Cette politique a été maintenue officiellement jusqu'en 1964 et a apporté des résultats marginaux.
Depuis, le terme lyssenkisme a été usité pour décrire une science corrompue par l'idéologie, où les faits sont dissimulés ou interprétés de manière scientifiquement erronée.
En 1928, Trofim Lyssenko affirme avoir développé une technique agricole, appelée «vernalisation», qui triplerait ou quadruplerait le rendement agricole du blé en exposant les semences de ce dernier à une forte humidité et à une faible température[1]. Dans les années 1930, l'agriculture de l'URSS est en crise à la suite de réquisitions massives, de mauvaises conditions météorologiques, de la collectivisation forcée, des famines qui en découlent et au passage brutal d'une économie agricole de subsistance (liée à la «Nouvelle politique économique» de Lénine) à une agriculture en kolkhozes visant à approvisionner en priorité les grandes villes et surtout les combinats géants d'industrie lourde.
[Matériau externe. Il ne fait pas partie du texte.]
(* ===== verification/Clients.v ===== *)
(** The HTTP clients in their places: the Prometheus client under the canary
    evaluation and the MCP client under the registrar satisfy the laws those
    components were verified against, and a registration over HTTP stores what
    the agent offered. *)
From S2P Require Import Prelude Types Objects GoFloat Enforcer Cluster Json JsonProps Http PromQL Metrics.
From S2P Require Import Registry McpClient McpClientProps Registrar RefWorld RegistryProps RegistrarProps.

(** Network traffic leaves the cluster and the process's own state alone. *)
Class HTTPClientLaws `{KubeClient W, !SharedRegistry W, !SharedRegistrar W, !HTTPClient W} : Prop := {
  Do_store timeout req w r w' : Do timeout req w = (r, w') → store w' = store w;
  Do_registry timeout req w r w' : Do timeout req w = (r, w') → registry w' = registry w;
  Do_registrar timeout req w r w' : Do timeout req w = (r, w') → registrar w' = registrar w;
}.

Section laws.
Context `{CoreTypes, !KubeClient W, !SharedRegistry W, !SharedRegistrar W, !HTTPClient W,
  !HTTPClientLaws, !JSONErrors}.
Implicit Types (w : W).

(** A call that only sends requests preserves what requests preserve. *)
Section frame.
Context (R : W → W → Prop) (Hrefl : ∀ w, R w w) (Htrans : ∀ w1 w2 w3, R w1 w2 → R w2 w3 → R w1 w3)
  (Hdo : ∀ timeout req w r w', Do timeout req w = (r, w') → R w w').

Ltac step := cbv beta zeta; apply bind_rel;
  [exact Htrans
  |intros ? ?; apply wrap_err_rel; intros ? ?; first [apply Hdo|unfold lift; intros [= _ <-]; apply Hrefl]
  |intros ? ? ? ? _].

Lemma QueryScalar_frame c q w r w' : Client_QueryScalar c q w = (r, w') → R w w'.
Proof using All.
  unfold Client_QueryScalar.
  repeat step.
  cbv beta zeta. destruct (negb _); by intros [= _ <-].
Qed.

Lemma http_Initialize_frame c ep w r w' : http_Initialize c ep w = (r, w') → R w w'.
Proof using All.
  unfold http_Initialize.
  repeat step.
  cbv beta zeta. destruct (negb _); [destruct (ReadAll_limited 4096 _); by intros [= _ <-]|].
  step. repeat case_match; by intros [= _ <-].
Qed.
End frame.

Lemma Client_Prometheus_laws c : PrometheusLaws (Prometheus0 := Client_Prometheus c).
Proof.
  split. intros q w r w'. apply (QueryScalar_frame (λ w w', store w' = store w)); [done|congruence|].
  apply Do_store.
Qed.

Lemma HTTP_MCPClient_laws c : MCPClientLaws (MCPClient0 := HTTP_MCPClient c).
Proof.
  split; intros ep w r w'.
  - apply (http_Initialize_frame (λ w w', store w' = store w)); [done|congruence|]. apply Do_store.
  - apply (http_Initialize_frame (λ w w', registry w' = registry w)); [done|congruence|]. apply Do_registry.
  - apply (http_Initialize_frame (λ w w', registrar w' = registrar w)); [done|congruence|]. apply Do_registrar.
Qed.
End laws.

(** The entry an agent is registered with when its handshake teaches [tools]. *)
Definition offered_entry `{CoreTypes} (ad : AgentDeployment) (tools : list string) : Entry :=
  {| en_Namespace := ad_Namespace ad; en_Name := ad_Name ad; en_Endpoint := EndpointForAgent ad;
     en_Tools := merge_tools tools (mcp_Tools (spec_MCP (ad_Spec ad)));
     en_RegisteredAt := 0; en_HeartbeatAt := 0; en_TTL := 0 |}.

Lemma offered_registrable `{CoreTypes} ad tools :
  ad_Namespace ad ≠ "" → ad_Name ad ≠ "" → registrable (offered_entry ad tools) = true.
Proof.
  intros Hns Hn. unfold registrable, offered_entry. cbn.
  rewrite <- str_eqb_false in Hns, Hn. by rewrite Hns, Hn.
Qed.

(** A registration over HTTP ends as the agent answered the handshake.  When it
    offers tools, the registry holds the agent under its service address with
    exactly those tools and the declared ones, whatever becomes of the
    persisted copy; when it reports an error, has no result, refuses the
    request, answers something else or nothing, the registration fails and the
    registry is unchanged. *)
Theorem registration_over_http `{CoreTypes, !KubeClient W, !KubeLaws, !SharedRegistry W,
    !SharedRegistryLaws, !SharedRegistrar W, !SharedRegistrarLaws, !HTTPClient W, !HTTPClientLaws,
    !RegistryJSON, !RegistryJSONLaws, !JSONErrors} c ad answer (w w' : W) r :
  let client := HTTP_MCPClient c in
  let a := answer (json_of_Request initialize_request) in
  MCPAgent (EndpointForAgent ad) answer → answer_ok a →
  rr_has_registry (registrar w) = true → ad_Namespace ad ≠ "" → ad_Name ad ≠ "" →
  registrar_Register (MCPClient0 := client) ad w = (r, w') →
  match learned a with
  | Some tools => ∃ now, registry w' = register_entry (offered_entry ad tools) now (registry w)
  | None => registry w' = registry w ∧ ∃ e, r = inl e
  end.
Proof.
  intros client a Hagent Hok Hreg Hns Hn Hr.
  pose proof (HTTP_MCPClient_laws c) as Hlaws.
  unfold registrar_Register in Hr. rewrite (bind_step read_registrar _ w (registrar w) w) in Hr by done.
  rewrite Hreg in Hr. cbn [negb] in Hr. cbv zeta in Hr.
  destruct (http_Initialize_run c w Hok) as (x & w1 & Hi & Hx). fold a in Hx.
  assert (Eg : registry w1 = registry w) by (by eapply (Initialize_registry (MCPClient0 := client))).
  apply handshake_learned in Hx. destruct (learned a) as [tools|].
  2: { destruct Hx as [e ->]. erewrite bind_fail in Hr by (unfold wrap_err; cbn; by rewrite Hi).
       injection Hr as <- <-; eauto. }
  subst x. erewrite bind_step in Hr by (apply wrap_err_inr; exact Hi). cbv beta in Hr.
  change {| en_Namespace := ad_Namespace ad; en_Name := _; en_Endpoint := _; en_Tools := _;
    en_RegisteredAt := 0; en_HeartbeatAt := 0; en_TTL := 0 |} with (offered_entry ad tools) in Hr.
  destruct (registry_Register (offered_entry ad tools) w1) as [y w2] eqn:Ey.
  apply registry_Register_run in Ey as Hrun. rewrite offered_registrable in Hrun by done.
  destruct Hrun as [Hrun _]. rewrite Eg in Hrun. exists (clock w1).
  destruct y as [e|u].
  - erewrite bind_fail in Hr by (unfold wrap_err; by rewrite Ey). by injection Hr as <- <-.
  - erewrite bind_step in Hr by (apply wrap_err_inr; exact Ey).
    apply resetFailures_run in Hr as (_ & _ & Hr & _). by rewrite Hr.
Qed.

(** ** Witness: an agent that offers two tools *)
Section witnesses.
#[local] Existing Instance Ref.core.

Definition demo_offer : offer :=
  {| of_available := Some [];
     of_listed := [{| tl_name := "search"; tl_more := [("description", JString "web search")] |};
                   {| tl_name := ""; tl_more := [] |};
                   {| tl_name := "fetch"; tl_more := [("inputSchema", JObject [])] |}] |}.

(** A network where every request gets that answer. *)
Definition demo_http : HTTPClient world := {|
  url_Parse s := inr {| u_Prefix := s; u_RawQuery := ""; u_Fragment := "" |};
  Do _ _ w := (inr {| ht_StatusCode := 200; ht_Body := print_json (render_answer (Offers demo_offer));
    ht_BodyError := None |}, w);
|}.

#[local] Existing Instance demo_http.

#[local] Existing Instance plain_errors.

#[local] Instance demo_http_laws : HTTPClientLaws (W := world).
Proof. split; by intros ? ? ? ? ? [= _ <-]. Qed.

Lemma demo_agent ep : MCPAgent (W := world) ep (λ _, Offers demo_offer).
Proof.
  split; [by eexists|]. intros timeout body req w _. eexists (inr _), w. split; [done|].
  split; [done|]. split; [done|].
  pose proof (print_parse_json (render_answer (Offers demo_offer)) eq_refl) as [_ Hd];
    [by vm_compute|]. specialize (Hd "" eq_refl). by rewrite app_nil_string in Hd.
Qed.

Lemma registration_over_http_witness :
  let w' := (registrar_Register (MCPClient0 := HTTP_MCPClient NewHTTPMCPClient) PromRef.ad empty_world).2 in
  ∃ now, registry w' = register_entry (offered_entry PromRef.ad (advertised demo_offer)) now (registry empty_world) ∧
    en_Tools (offered_entry PromRef.ad (advertised demo_offer)) = ["search"; "fetch"].
Proof.
  intros w'.
  assert (Hok : answer_ok (Offers demo_offer)).
  { repeat constructor; by apply (bool_decide_unpack _); vm_compute. }
  destruct (registration_over_http NewHTTPMCPClient PromRef.ad (λ _, Offers demo_offer) empty_world w'
    (registrar_Register (MCPClient0 := HTTP_MCPClient NewHTTPMCPClient) PromRef.ad empty_world).1
    (demo_agent _) Hok) as [now Hnow];
    [reflexivity|discriminate|discriminate|apply surjective_pairing|].
  exists now. split; [exact Hnow|]. vm_compute. reflexivity.
Defined.
End witnesses.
Souffrant de disette chronique, les Soviétiques cherchent désespérément une solution au manque de nourriture, car en réalité la «vernalisation» de Lyssenko ne permet, au mieux, qu'une augmentation marginale ou sporadique des rendements agricoles. Magnifiée par la propagande soviétique, elle fait cependant de Trofim Lyssenko une personnalité majeure de l'agriculture soviétique: il est présenté comme un paysan génial ayant inventé une technique agricole révolutionnaire.